Despite the vastness of the problem, Hilton is sure that something can, and should, be done about it.

“Ending homelessness requires a multi-pronged approach,” Hilton said. Increased funding for mental health and substance abuse services, expanded affordable housing and transitional housing programs, job training and placement services and living wages for lower-skilled workers are all things Hilton said would help.

Hilton said shelters need to be expanded; more shelters need to be created to fit specific populations like families, women and children. He said more programs based on housing-first policies need to be created, whereby people are offered immediate shelter as opposed to making shelter contingent on behavioral change.

For most of the homeless population, Hilton said day-to-day life is about survival, which makes creating an escape plan from homelessness nearly impossible.

This is where Jerry Schwab steps in. Schwab is the director of counseling and case management services for Catholic Charities and the House of Charity in Spokane. Like Hilton, Schwab said he believes homelessness is a problem that has a solution, which starts by simply letting people through the door.
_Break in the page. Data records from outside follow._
(* ===== verification/GcodeCompiler.v ===== *)
(** * G-code: modal state and code generation
    ([audesys-gcode-compiler/src/{compiler,lib}.rs])

    Numbers are binary64 patterns.  The transcendental functions and the
    decimal rendering of a number in one error text are parameters
    ([FloatFunctions]): Rust leaves their last digits to the platform. *)
From S2P Require Import Prelude Float IntFloat HalTypes HalValue HalIr CncMotion.
From S2P Require Import GcodeParser.
From stdpp Require Import pretty.
Local Open Scope Z_scope.
Local Open Scope hal_scope.

Class FloatFunctions := {
  f64_sin : Z → Z;
  f64_cos : Z → Z;
  f64_acos : Z → Z;
  f64_atan2 : Z → Z → Z;
  f64_hypot : Z → Z → Z;
  f64_display : Z → string }.

Inductive GCodeError :=
  | ParseError (line : Z) (msg : string)
  | UnsupportedCommand (line : Z) (code : string)
  | MissingParameter (line : Z) (param : string).

Record ModalState := mkModal {
  motion_mode : Z;
  coord_mode : Z;
  unit_mode : Z;
  plane : Z;
  ms_feedrate : Z;
  spindle_rpm : Z;
  ms_acceleration : Z;
  current_x : Z; current_y : Z; current_z : Z;
  line_number : Z }.

Definition modal_new : ModalState :=
  mkModal 0 90 21 17 f64_zero f64_zero (f64_of_Z 500) f64_zero f64_zero f64_zero 0.

Definition with_position (s : ModalState) (x y z : Z) : ModalState :=
  mkModal (motion_mode s) (coord_mode s) (unit_mode s) (plane s) (ms_feedrate s) (spindle_rpm s)
    (ms_acceleration s) x y z (line_number s).
Definition with_modes (s : ModalState) (mm cm um pl : Z) : ModalState :=
  mkModal mm cm um pl (ms_feedrate s) (spindle_rpm s) (ms_acceleration s) (current_x s)
    (current_y s) (current_z s) (line_number s).
Definition with_rates (s : ModalState) (f rpm : Z) : ModalState :=
  mkModal (motion_mode s) (coord_mode s) (unit_mode s) (plane s) f rpm (ms_acceleration s)
    (current_x s) (current_y s) (current_z s) (line_number s).
Definition with_line (s : ModalState) (line : Z) : ModalState :=
  mkModal (motion_mode s) (coord_mode s) (unit_mode s) (plane s) (ms_feedrate s) (spindle_rpm s)
    (ms_acceleration s) (current_x s) (current_y s) (current_z s) line.

Definition update_position (s : ModalState) (c : GCodeCommand) : ModalState :=
  if coord_mode s =? 90 then
    with_position s (default (current_x s) (cx c)) (default (current_y s) (cy c))
      (default (current_z s) (cz c))
  else
    let move cur o := match o with Some d => f64_add cur d | None => cur end in
    with_position s (move (current_x s) (cx c)) (move (current_y s) (cy c))
      (move (current_z s) (cz c)).

Definition advance (s : ModalState) (c : GCodeCommand) : ModalState :=
  let next := with_line s (cmd_line c) in
  match kind c with
  | Motion =>
      let next := match g_code c with
                  | Some g => if Prelude.between 0 3 g
                              then with_modes next g (coord_mode s) (unit_mode s) (plane s)
                              else next
                  | None => next
                  end in
      let next := update_position next c in
      match cf c with
      | Some f => with_rates next f (spindle_rpm s)
      | None => next
      end
  | Spindle =>
      match cs c with
      | Some v => with_rates next (ms_feedrate s) v
      | None => next
      end
  | Modal =>
      match g_code c with
      | Some g =>
          if is_one_of [17; 18; 19] g then
            with_modes next (motion_mode s) (coord_mode s) (unit_mode s) g
          else if is_one_of [20; 21] g then
            with_modes next (motion_mode s) (coord_mode s) g (plane s)
          else if is_one_of [90; 91] g then
            with_modes next (motion_mode s) g (unit_mode s) (plane s)
          else if g =? 80 then with_modes next 0 (coord_mode s) (unit_mode s) (plane s)
          else next
      | None => next
      end
  | ProgramControl => next
  | Unknown => next
  end.

(** The compiler's registers. *)
Definition GREG_STEP : nat := 0.
Definition GREG_POS_X : nat := 2.
Definition GREG_POS_Y : nat := 3.
Definition GREG_POS_Z : nat := 4.
Definition GREG_ZERO : nat := 5.
Definition GREG_ONE : nat := 6.

Definition CHORD_TOLERANCE : Z := f64_lit 5 3.
(** [std::f64::consts::PI.to_bits()] *)
Definition F64_PI : Z := 4614256656552045848.
Definition MAX_ANGULAR_STEP : Z := f64_div F64_PI (f64_of_Z 6).

(** Load a value and store it to a signal. *)
Definition set_signal (reg : nat) (signal : string) (v : HalValue) : list Instruction :=
  [load_imm reg v; store_reg signal reg].

(** ** G0 *)
Definition emit_g0 (s : ModalState) : list Instruction :=
  set_signal GREG_POS_X "axis.0.pos" (VF64 (current_x s)) ++
  set_signal GREG_STEP "axis.0.enable" (VBool true) ++
  (if negb (f64_eqb (current_y s) f64_zero) then
     set_signal GREG_POS_Y "axis.1.pos" (VF64 (current_y s)) ++
     set_signal GREG_STEP "axis.1.enable" (VBool true)
   else []) ++
  (if negb (f64_eqb (current_z s) f64_zero) then
     set_signal GREG_POS_Z "axis.2.pos" (VF64 (current_z s)) ++
     set_signal GREG_STEP "axis.2.enable" (VBool true)
   else []).

(** ** M3, M4, M5 *)
Definition emit_spindle (c : GCodeCommand) : list Instruction :=
  (match cs c with
   | Some s => set_signal GREG_STEP "spindle.rpm" (VF64 s)
   | None => []
   end) ++
  (match m_code c with
   | Some 3 => set_signal GREG_STEP "spindle.cw" (VBool true)
   | Some 4 => set_signal GREG_STEP "spindle.ccw" (VBool true)
   | Some 5 =>
       set_signal GREG_STEP "spindle.cw" (VBool false) ++
       [store_reg "spindle.ccw" GREG_STEP] ++
       set_signal GREG_STEP "spindle.rpm" (VF64 f64_zero)
   | _ => []
   end).

(** ** M2, M30 *)
Definition emit_program_control (c : GCodeCommand) : list Instruction :=
  (if bool_decide (m_code c = Some 30) then
     set_signal GREG_STEP "spindle.cw" (VBool false) ++ [store_reg "spindle.ccw" GREG_STEP]
   else []) ++
  (if bool_decide (m_code c = Some 2) || bool_decide (m_code c = Some 30) then [halt] else []).

(** ** Arcs *)
Section arcs.
Context `{FF : FloatFunctions}.

(** [x.powi(2)] *)
Definition f64_sq (x : Z) : Z := f64_mul x x.
Definition two_pi : Z := f64_mul (f64_of_Z 2) F64_PI.

Definition calculate_arc_center (start_a start_b end_a end_b : Z) (i j k r : option Z)
    (plane line : Z) : result (Z * Z) GCodeError :=
  if bool_decide (is_Some i) || bool_decide (is_Some j) || bool_decide (is_Some k) then
    let get o := default f64_zero o in
    let? (io, jo) :=
      (if plane =? 17 then Ok (get i, get j)
       else if plane =? 18 then Ok (get k, get i)
       else if plane =? 19 then Ok (get j, get k)
       else Err (UnsupportedCommand line ("plane G" +:+ pretty plane))) in
    Ok (f64_add start_a io, f64_add start_b jo)
  else
    match r with
    | Some radius =>
        let dx := f64_sub end_a start_a in
        let dy := f64_sub end_b start_b in
        let chord_len := f64_sqrt (f64_add (f64_mul dx dx) (f64_mul dy dy)) in
        if f64_ltb chord_len f64_1e9 then Err (UnsupportedCommand line "zero-length arc with R")
        else
          let r_abs := f64_abs radius in
          let half_chord := f64_div chord_len (f64_of_Z 2) in
          if f64_ltb r_abs (f64_sub half_chord f64_1e9) then
            Err (UnsupportedCommand line
                   ("radius " +:+ f64_display r_abs +:+ " too small for chord length " +:+
                    f64_display chord_len))
          else
            let center_offset :=
              f64_sqrt (f64_max (f64_sub (f64_mul r_abs r_abs) (f64_mul half_chord half_chord))
                          f64_zero) in
            let mid_a := f64_div (f64_add start_a end_a) (f64_of_Z 2) in
            let mid_b := f64_div (f64_add start_b end_b) (f64_of_Z 2) in
            let perp_a := f64_div (f64_neg dy) chord_len in
            let perp_b := f64_div dx chord_len in
            let sign := if f64_ltb f64_zero radius then f64_one else f64_neg f64_one in
            Ok (f64_add mid_a (f64_mul (f64_mul sign perp_a) center_offset),
                f64_add mid_b (f64_mul (f64_mul sign perp_b) center_offset))
    | None => Err (UnsupportedCommand line "arc missing I/J/K or R")
    end.

(** What a plane selects: the signal prefix, the start and the end of the two
    arc axes and of the linear axis. *)
Record ArcAxis := mkAxis { ax_name : string; ax_start : Z; ax_end : Z }.
Definition arc_axes (pl : Z) (prev next : ModalState) : option (ArcAxis * ArcAxis * ArcAxis) :=
  let x := mkAxis "axis.0" (current_x prev) (current_x next) in
  let y := mkAxis "axis.1" (current_y prev) (current_y next) in
  let z := mkAxis "axis.2" (current_z prev) (current_z next) in
  if pl =? 17 then Some (x, y, z)
  else if pl =? 18 then Some (z, x, y)
  else if pl =? 19 then Some (y, z, x)
  else None.

(** Position and enable of one axis; the enable value is in [GREG_STEP]. *)
Definition store_axis (a : ArcAxis) (v : Z) : list Instruction :=
  [load_imm GREG_POS_X (VF64 v);
   store_reg (ax_name a +:+ ".pos") GREG_POS_X;
   store_reg (ax_name a +:+ ".enable") GREG_STEP].

Definition arc_sweep (g : Z) (full_circle : bool) (start_angle end_angle : Z) : Z :=
  if full_circle then
    (if g =? 2 then f64_mul (f64_neg (f64_of_Z 2)) F64_PI else two_pi)
  else
    let s := f64_sub end_angle start_angle in
    if g =? 2 then (if f64_ltb f64_zero s then f64_sub s two_pi else s)
    else (if f64_ltb s f64_zero then f64_add s two_pi else s).

Definition arc_segments (radius sweep : Z) : Z :=
  let angular_step :=
    if f64_ltb CHORD_TOLERANCE radius then
      f64_min (f64_mul (f64_of_Z 2)
                 (f64_acos (f64_sub f64_one (f64_div CHORD_TOLERANCE radius))))
        MAX_ANGULAR_STEP
    else MAX_ANGULAR_STEP in
  Z.max 1 (f64_to_u32 (f64_ceil (f64_div (f64_abs sweep) angular_step))).

(** The stores of the [i]th chord. *)
Definition arc_chord (a b l : ArcAxis) (center_a center_b radius start_angle per_segment
    linear_per_segment : Z) (i : Z) : list Instruction :=
  let angle := f64_add start_angle (f64_mul (f64_of_Z i) per_segment) in
  store_axis a (f64_add center_a (f64_mul radius (f64_cos angle))) ++
  store_axis b (f64_add center_b (f64_mul radius (f64_sin angle))) ++
  store_axis l (f64_add (ax_start l) (f64_mul (f64_of_Z i) linear_per_segment)).

Definition emit_arc (g : Z) (prev next : ModalState) (c : GCodeCommand)
  : result (list Instruction) GCodeError :=
  match arc_axes (plane prev) prev next with
  | None => Err (UnsupportedCommand (cmd_line c) ("G" +:+ pretty g))
  | Some (a, b, l) =>
      let? (center_a, center_b) :=
        calculate_arc_center (ax_start a) (ax_start b) (ax_end a) (ax_end b) (ci c) (cj c) (ck c)
          (cr c) (plane prev) (cmd_line c) in
      let radius := f64_sqrt (f64_add (f64_sq (f64_sub (ax_start a) center_a))
                                      (f64_sq (f64_sub (ax_start b) center_b))) in
      if f64_ltb radius f64_1e9 then Err (UnsupportedCommand (cmd_line c) "zero-radius arc")
      else
        let start_angle := f64_atan2 (f64_sub (ax_start b) center_b) (f64_sub (ax_start a) center_a) in
        let end_angle := f64_atan2 (f64_sub (ax_end b) center_b) (f64_sub (ax_end a) center_a) in
        let is_full_circle :=
          f64_ltb (f64_hypot (f64_sub (ax_end a) (ax_start a)) (f64_sub (ax_end b) (ax_start b)))
            (f64_lit 1 6) in
        let sweep := arc_sweep g is_full_circle start_angle end_angle in
        if f64_ltb (f64_abs sweep) f64_1e9 then Ok []
        else
          let n := arc_segments radius sweep in
          let per_segment := f64_div sweep (f64_of_Z n) in
          let linear_delta := f64_sub (ax_end l) (ax_start l) in
          let linear_per_segment := f64_div linear_delta (f64_of_Z n) in
          Ok (load_imm GREG_STEP (VBool true) ::
              concat (map (fun i => arc_chord a b l center_a center_b radius start_angle
                                      per_segment linear_per_segment (Z.of_nat i))
                        (seq 1 (Z.to_nat n))))
  end.
End arcs.

(** ** Commands *)
Definition gcode_binding (name : string) (var : string) (ty : HalPinType) : SignalBinding :=
  {| hal_signal_name := name; program_var := var; direction := Write; hal_pin_type := ty |}.

(** [ensure_axis_signals] on the empty vector: every declaration is new. *)
Definition ensure_signal (sigs : list SignalBinding) (b : SignalBinding) : list SignalBinding :=
  if existsb (fun s => bool_decide (hal_signal_name s = hal_signal_name b)) sigs then sigs
  else sigs ++ [b].
Definition ensure_axis_signals (sigs : list SignalBinding) : list SignalBinding :=
  foldl ensure_signal sigs
    [gcode_binding "axis.0.pos" "axis_0_pos" TF64; gcode_binding "axis.0.enable" "axis_0_enable" TBool;
     gcode_binding "axis.1.pos" "axis_1_pos" TF64; gcode_binding "axis.1.enable" "axis_1_enable" TBool;
     gcode_binding "axis.2.pos" "axis_2_pos" TF64; gcode_binding "axis.2.enable" "axis_2_enable" TBool;
     gcode_binding "spindle.rpm" "spindle_rpm" TF64; gcode_binding "spindle.cw" "spindle_cw" TBool;
     gcode_binding "spindle.ccw" "spindle_ccw" TBool].

Section profile.
Context `{HB : BuildProfile} `{FF : FloatFunctions}.

(** The instructions and signals a motion adds; [None] is a panic. *)
Definition emit_motion (c : GCodeCommand) (s : ModalState)
  : option (result (list Instruction * list SignalBinding) GCodeError) :=
  let prev := s in
  let next := advance s c in
  let g := default (motion_mode s) (g_code c) in
  if g =? 0 then Some (Ok (emit_g0 next, []))
  else if g =? 1 then
    let dx := f64_sub (current_x next) (current_x prev) in
    let dy := f64_sub (current_y next) (current_y prev) in
    let dz := f64_sub (current_z next) (current_z prev) in
    let distance := f64_sqrt (f64_add (f64_add (f64_mul dx dx) (f64_mul dy dy)) (f64_mul dz dz)) in
    if f64_leb f64_1e9 distance then
      program ← generate_trapezoidal_program
        (mkProfile dx dy dz (ms_feedrate next) (ms_acceleration next) (f64_lit 1 2)
           (current_x prev) (current_y prev) (current_z prev));
      Some (Ok (instructions program, prog_signals program))
    else Some (Ok ([], []))
  else if (g =? 2) || (g =? 3) then
    g_code ← g_code c;
    Some (let? code := emit_arc g_code prev next c in Ok (code, []))
  else
    g_code ← g_code c;
    Some (Err (UnsupportedCommand (cmd_line c) ("G" +:+ pretty g_code))).

(** What one command adds to the program. *)
Definition emit_command (c : GCodeCommand) (s : ModalState)
  : option (result (list Instruction * list SignalBinding) GCodeError) :=
  match kind c with
  | Motion => emit_motion c s
  | Spindle => Some (Ok (emit_spindle c, []))
  | Modal => Some (Ok ([], []))
  | ProgramControl => Some (Ok (emit_program_control c, []))
  | Unknown =>
      match g_code c, m_code c with
      | Some g, _ => Some (Err (UnsupportedCommand (cmd_line c) ("G" +:+ pretty g)))
      | None, Some m => Some (Err (UnsupportedCommand (cmd_line c) ("M" +:+ pretty m)))
      | None, None => Some (Ok ([], []))
      end
  end.

(** The loop over the commands. *)
Fixpoint emit_commands (cmds : list GCodeCommand) (s : ModalState)
  : option (result (list Instruction * list SignalBinding) GCodeError) :=
  match cmds with
  | [] => Some (Ok ([], []))
  | c :: cmds =>
      let?? (code, sigs) := emit_command c s in
      let?? (code', sigs') := emit_commands cmds (advance s c) in
      Some (Ok (code ++ code', sigs ++ sigs'))
  end.

Definition compile_commands (cmds : list GCodeCommand) (initial_modal : ModalState)
  : option (result HalProgram GCodeError) :=
  let?? (code, sigs) := emit_commands cmds initial_modal in
  Some (Ok (mkProgram "gcode_program" (ensure_axis_signals [] ++ sigs) []
              ([load_imm GREG_ZERO (VF64 f64_zero); load_imm GREG_ONE (VF64 f64_one)] ++ code) [])).

Definition gcode_compile (source : list Z) : option (result HalProgram GCodeError) :=
  tokens ← tokenize source;
  compile_commands (parse_all tokens) modal_new.
End profile.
Schwab recently met with a group of students from Eastern to tell them about his organization’s mission.

“We have a sort of a no-questions-asked, take-people-where-they’re-at policy here,” Schwab said.  “Our model believes that we can help them. I mean if you just close the door and say ‘You can’t come in here,’ nothing happens.

“But miracles happen here all the time. That’s the cool thing. We see tremendous transformations here using that model, just meeting people where they’re at.”

House of Charity’s policy is to take people as they come. They accept people who are still using drugs and alcohol, while other shelters, such as Union Gospel Mission, may require a test for blood alcohol content at the door. Often times the people who need the most help are not getting any at all.

Schwab knows all about the structural causes to homelessness, but he said the House of Charity is staged to respond to the crisis. Anywhere from 200 to 300 people walk through the door each day. They get a hot meal, a place to wash their clothes and a chance to sleep in one of the 108 beds available each night.

Though Schwab sees House of Charity as crisis response, the organization does many things to address the structural roots of homelessness. They have a vocational program which teaches skills needed to get employment. They offer mental health services, as well as medical clinics provided through Providence, who oversees Sacred Heart Hospital. Some of the men in the shelter even get a permanent room in exchange for volunteer work.

Recently, Schwab spent a day in Olympia, Wash., to advocate for legislation that will help the homeless population in Spokane.

“Was it worthwhile to spend a day in Olympia talking to legislators? Yes and no,” Schwab said. “I think I made some impact. That took a huge chunk from my week that I could have used otherwise.”

According to Schwab, the end of homelessness will be based on understanding and compassion. “Do people in Spokane understand why people are homeless?” Schwab asked, “If they think they are lazy and uneducated and unworthy, then that’s why I give these talks.”

Hilton said organizations like the Spokane House of Charity, which reduces stress for people currently experiencing homelessness, are a crucial first step in the long term solution.

In the winter, Asterino said his problems are worse due to the cold weather, but the House of Charity is a big help. Having a couple of hot meals each day and a warm bed is a load off of his shoulders.

In the end, Schwab said the people of Spokane have to decide what matters to them.

“Every community has to decide who they care about,” Schwab said. “I can’t tell Spokane what to do. Spokane has to decide how they allocate their compassion.”